§ **EXCERPTED DATA**
════════════════════

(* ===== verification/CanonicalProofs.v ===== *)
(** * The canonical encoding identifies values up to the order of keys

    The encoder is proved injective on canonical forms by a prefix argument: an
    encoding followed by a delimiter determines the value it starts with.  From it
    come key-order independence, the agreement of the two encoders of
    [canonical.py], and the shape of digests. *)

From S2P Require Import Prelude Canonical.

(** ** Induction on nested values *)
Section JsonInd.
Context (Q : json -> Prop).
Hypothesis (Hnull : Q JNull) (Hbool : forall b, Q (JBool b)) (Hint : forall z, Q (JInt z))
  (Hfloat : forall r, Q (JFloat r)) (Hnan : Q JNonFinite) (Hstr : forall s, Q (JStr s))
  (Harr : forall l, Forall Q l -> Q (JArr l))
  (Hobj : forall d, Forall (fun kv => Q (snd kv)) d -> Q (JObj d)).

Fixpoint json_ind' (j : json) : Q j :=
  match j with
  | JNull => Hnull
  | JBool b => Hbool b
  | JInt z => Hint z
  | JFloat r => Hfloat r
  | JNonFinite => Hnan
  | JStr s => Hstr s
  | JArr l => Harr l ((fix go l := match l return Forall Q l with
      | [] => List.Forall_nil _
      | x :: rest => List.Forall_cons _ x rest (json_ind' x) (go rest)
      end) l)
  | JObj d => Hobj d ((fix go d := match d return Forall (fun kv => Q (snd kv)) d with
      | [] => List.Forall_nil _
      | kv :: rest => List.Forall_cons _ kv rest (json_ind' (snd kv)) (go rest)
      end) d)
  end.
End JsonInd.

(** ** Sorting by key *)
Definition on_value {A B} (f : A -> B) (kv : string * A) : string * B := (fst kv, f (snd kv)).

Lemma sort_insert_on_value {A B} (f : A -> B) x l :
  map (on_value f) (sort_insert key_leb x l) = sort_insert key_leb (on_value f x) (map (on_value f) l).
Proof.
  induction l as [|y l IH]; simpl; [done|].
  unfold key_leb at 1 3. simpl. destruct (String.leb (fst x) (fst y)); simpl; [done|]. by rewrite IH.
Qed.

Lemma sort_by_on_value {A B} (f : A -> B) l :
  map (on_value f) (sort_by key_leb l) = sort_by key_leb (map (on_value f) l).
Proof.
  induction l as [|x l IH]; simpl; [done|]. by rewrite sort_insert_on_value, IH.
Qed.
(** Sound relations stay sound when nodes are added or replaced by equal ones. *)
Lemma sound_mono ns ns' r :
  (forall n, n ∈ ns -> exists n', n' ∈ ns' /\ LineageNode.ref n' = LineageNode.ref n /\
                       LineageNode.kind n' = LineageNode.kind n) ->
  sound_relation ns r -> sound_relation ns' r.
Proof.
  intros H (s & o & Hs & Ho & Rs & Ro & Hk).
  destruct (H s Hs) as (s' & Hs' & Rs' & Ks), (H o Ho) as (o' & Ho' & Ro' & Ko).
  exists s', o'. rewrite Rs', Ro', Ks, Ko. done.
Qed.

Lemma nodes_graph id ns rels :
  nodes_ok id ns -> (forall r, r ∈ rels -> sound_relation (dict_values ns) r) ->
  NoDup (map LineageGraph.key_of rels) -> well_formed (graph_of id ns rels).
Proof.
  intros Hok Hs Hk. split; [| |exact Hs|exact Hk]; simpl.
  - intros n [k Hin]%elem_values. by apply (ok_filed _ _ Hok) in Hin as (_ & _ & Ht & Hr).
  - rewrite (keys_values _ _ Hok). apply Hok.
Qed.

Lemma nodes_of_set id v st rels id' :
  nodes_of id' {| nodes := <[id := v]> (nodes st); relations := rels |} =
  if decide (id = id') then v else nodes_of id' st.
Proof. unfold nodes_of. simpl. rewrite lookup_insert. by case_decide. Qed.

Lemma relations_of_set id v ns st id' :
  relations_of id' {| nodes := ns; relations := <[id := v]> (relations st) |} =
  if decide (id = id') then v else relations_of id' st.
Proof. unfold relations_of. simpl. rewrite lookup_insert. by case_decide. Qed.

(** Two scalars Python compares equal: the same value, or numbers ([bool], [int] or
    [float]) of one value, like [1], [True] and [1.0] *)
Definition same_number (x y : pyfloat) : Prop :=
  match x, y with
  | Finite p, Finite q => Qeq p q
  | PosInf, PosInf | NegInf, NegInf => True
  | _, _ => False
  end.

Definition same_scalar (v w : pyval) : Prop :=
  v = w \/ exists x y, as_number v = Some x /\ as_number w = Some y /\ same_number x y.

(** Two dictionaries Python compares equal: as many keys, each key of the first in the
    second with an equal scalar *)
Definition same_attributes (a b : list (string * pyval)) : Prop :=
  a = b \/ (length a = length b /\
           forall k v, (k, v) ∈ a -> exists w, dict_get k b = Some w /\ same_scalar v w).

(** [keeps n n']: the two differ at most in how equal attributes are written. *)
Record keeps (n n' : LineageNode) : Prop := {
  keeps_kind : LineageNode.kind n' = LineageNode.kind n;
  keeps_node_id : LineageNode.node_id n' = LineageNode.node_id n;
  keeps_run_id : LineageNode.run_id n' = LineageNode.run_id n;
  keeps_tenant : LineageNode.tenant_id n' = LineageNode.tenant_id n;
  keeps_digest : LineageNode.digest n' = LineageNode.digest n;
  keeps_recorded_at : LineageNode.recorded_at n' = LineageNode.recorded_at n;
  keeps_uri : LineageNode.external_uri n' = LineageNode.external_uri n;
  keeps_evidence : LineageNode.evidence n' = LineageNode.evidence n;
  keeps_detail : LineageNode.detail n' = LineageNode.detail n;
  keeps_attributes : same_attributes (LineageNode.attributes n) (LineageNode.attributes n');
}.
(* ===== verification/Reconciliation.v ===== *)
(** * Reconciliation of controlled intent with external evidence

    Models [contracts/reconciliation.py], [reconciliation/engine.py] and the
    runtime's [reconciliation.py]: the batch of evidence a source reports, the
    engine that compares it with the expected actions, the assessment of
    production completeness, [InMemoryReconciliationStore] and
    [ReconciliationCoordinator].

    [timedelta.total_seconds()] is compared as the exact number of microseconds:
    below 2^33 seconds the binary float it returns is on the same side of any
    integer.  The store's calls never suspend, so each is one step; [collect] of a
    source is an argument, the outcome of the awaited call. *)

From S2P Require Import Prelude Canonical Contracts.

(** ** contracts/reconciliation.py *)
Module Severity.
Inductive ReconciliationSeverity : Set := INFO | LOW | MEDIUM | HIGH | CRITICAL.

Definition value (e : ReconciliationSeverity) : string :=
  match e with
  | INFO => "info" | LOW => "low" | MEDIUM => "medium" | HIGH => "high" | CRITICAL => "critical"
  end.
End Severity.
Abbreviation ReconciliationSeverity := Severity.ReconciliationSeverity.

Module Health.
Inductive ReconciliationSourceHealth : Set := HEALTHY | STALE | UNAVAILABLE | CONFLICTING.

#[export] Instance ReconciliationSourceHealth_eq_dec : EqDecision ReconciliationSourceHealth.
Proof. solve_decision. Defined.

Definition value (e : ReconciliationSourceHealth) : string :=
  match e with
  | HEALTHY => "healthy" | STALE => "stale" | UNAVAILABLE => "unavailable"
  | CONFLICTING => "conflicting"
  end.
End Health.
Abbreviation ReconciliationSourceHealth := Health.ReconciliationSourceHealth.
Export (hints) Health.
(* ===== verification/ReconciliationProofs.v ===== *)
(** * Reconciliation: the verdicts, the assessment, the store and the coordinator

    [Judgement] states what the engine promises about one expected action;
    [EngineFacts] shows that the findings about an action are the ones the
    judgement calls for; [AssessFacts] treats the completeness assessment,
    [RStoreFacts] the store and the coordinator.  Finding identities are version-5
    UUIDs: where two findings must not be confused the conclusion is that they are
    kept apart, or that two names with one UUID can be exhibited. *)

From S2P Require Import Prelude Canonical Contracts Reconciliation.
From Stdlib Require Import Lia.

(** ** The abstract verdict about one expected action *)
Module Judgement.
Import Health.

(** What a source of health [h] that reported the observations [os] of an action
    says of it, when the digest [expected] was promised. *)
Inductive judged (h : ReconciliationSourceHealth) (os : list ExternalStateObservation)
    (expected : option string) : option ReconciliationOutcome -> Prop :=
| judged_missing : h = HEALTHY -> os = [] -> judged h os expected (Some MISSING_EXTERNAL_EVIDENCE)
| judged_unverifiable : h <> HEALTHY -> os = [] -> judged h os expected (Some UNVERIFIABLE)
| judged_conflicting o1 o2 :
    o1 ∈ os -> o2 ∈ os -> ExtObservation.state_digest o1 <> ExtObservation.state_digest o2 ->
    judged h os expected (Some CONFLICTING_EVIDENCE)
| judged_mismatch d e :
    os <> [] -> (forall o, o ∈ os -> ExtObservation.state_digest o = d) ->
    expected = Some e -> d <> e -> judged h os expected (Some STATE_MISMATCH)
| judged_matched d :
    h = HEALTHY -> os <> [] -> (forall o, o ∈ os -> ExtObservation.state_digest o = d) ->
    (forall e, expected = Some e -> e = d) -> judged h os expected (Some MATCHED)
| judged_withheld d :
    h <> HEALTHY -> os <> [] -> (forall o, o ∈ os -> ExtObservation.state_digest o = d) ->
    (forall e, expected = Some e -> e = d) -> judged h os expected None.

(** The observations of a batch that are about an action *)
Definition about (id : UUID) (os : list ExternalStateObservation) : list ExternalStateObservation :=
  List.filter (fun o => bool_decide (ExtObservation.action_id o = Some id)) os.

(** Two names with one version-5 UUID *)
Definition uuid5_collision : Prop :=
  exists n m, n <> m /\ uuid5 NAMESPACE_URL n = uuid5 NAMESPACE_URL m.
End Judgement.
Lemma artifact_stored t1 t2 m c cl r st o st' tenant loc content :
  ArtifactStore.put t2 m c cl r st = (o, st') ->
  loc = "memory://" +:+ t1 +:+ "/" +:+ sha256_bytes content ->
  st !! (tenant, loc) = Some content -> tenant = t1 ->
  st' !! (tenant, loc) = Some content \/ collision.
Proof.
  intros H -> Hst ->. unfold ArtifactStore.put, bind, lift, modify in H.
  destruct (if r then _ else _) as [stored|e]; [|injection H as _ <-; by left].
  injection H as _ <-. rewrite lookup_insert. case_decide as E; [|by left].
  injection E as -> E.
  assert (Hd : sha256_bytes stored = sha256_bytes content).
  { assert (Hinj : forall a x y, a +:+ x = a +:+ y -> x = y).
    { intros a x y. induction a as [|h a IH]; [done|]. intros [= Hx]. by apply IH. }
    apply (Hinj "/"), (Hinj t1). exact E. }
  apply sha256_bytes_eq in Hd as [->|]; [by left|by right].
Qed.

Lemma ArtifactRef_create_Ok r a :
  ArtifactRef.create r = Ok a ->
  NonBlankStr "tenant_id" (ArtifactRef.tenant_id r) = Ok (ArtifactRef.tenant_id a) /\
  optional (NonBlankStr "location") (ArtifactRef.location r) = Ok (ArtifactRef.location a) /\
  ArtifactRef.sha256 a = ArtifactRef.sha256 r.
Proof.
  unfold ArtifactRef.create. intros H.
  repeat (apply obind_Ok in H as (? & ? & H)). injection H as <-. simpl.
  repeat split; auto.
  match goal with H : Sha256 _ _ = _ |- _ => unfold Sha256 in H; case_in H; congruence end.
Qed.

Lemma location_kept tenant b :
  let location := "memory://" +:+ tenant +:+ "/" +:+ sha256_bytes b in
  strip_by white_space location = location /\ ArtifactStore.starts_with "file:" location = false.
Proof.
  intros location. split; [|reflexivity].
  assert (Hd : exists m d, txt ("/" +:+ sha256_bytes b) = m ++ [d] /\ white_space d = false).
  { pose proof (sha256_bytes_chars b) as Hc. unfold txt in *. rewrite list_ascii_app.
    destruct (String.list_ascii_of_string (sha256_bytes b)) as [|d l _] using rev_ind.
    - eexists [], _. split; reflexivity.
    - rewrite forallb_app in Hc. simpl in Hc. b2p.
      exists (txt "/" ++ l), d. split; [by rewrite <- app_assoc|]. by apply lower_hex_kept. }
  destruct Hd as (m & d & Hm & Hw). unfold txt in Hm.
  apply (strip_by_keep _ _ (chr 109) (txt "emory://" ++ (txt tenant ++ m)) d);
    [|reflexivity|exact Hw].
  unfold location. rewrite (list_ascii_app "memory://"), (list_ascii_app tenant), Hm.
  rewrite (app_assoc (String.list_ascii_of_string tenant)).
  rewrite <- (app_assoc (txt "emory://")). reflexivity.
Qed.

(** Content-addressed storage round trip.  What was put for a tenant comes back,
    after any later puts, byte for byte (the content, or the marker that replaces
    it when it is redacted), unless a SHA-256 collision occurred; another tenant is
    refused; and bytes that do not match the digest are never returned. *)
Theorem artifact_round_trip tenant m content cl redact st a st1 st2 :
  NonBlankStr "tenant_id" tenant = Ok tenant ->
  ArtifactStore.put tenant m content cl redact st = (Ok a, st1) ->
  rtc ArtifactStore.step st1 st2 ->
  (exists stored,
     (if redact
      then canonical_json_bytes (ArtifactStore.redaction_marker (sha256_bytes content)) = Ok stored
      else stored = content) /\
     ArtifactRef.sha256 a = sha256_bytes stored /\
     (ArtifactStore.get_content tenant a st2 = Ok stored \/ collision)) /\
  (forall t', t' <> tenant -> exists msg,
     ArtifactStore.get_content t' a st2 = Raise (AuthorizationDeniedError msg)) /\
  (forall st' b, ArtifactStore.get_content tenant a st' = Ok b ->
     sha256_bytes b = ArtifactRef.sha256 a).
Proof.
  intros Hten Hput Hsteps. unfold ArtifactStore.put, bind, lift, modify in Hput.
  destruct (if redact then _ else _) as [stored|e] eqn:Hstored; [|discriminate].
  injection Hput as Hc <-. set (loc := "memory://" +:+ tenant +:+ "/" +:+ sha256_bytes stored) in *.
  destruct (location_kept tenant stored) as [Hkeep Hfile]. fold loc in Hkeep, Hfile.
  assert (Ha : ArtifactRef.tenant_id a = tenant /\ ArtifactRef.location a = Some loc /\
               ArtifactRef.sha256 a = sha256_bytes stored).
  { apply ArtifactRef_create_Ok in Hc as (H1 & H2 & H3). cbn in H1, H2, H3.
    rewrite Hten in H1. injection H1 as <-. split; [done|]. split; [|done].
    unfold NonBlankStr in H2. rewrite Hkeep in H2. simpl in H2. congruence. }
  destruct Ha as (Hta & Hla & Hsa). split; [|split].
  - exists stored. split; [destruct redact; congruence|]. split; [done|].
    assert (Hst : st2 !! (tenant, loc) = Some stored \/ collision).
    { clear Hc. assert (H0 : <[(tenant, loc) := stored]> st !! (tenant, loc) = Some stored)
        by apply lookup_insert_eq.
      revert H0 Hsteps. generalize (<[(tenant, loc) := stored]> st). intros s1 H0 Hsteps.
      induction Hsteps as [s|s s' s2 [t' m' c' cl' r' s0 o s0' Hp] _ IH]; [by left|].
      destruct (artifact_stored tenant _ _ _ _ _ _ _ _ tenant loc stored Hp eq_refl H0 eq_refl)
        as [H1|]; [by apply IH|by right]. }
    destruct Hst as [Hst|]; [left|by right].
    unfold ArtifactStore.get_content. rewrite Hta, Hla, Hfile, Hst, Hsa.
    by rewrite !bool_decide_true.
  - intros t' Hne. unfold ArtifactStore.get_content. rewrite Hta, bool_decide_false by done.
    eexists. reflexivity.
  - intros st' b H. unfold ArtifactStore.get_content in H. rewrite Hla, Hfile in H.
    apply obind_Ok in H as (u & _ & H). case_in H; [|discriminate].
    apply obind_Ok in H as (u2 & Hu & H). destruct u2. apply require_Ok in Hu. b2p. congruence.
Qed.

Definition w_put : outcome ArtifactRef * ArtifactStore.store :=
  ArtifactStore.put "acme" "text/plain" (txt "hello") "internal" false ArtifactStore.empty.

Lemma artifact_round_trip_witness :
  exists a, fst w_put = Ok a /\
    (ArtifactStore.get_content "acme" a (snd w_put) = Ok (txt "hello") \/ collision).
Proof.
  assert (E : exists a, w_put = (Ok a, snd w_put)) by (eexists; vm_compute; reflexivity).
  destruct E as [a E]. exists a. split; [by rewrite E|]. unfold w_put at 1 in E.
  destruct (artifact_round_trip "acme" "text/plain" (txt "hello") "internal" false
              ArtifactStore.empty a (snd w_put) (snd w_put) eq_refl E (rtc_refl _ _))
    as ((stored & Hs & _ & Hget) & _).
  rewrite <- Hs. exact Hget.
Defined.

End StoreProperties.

════════════════════

Take the listing above and repeat exactly the lines from the one containing "[timedelta.total_seconds()] is compared" through the one containing "source is an", both included.

    [timedelta.total_seconds()] is compared as the exact number of microseconds:
    below 2^33 seconds the binary float it returns is on the same side of any
    integer.  The store's calls never suspend, so each is one step; [collect] of a
    source is an argument, the outcome of the awaited call. *)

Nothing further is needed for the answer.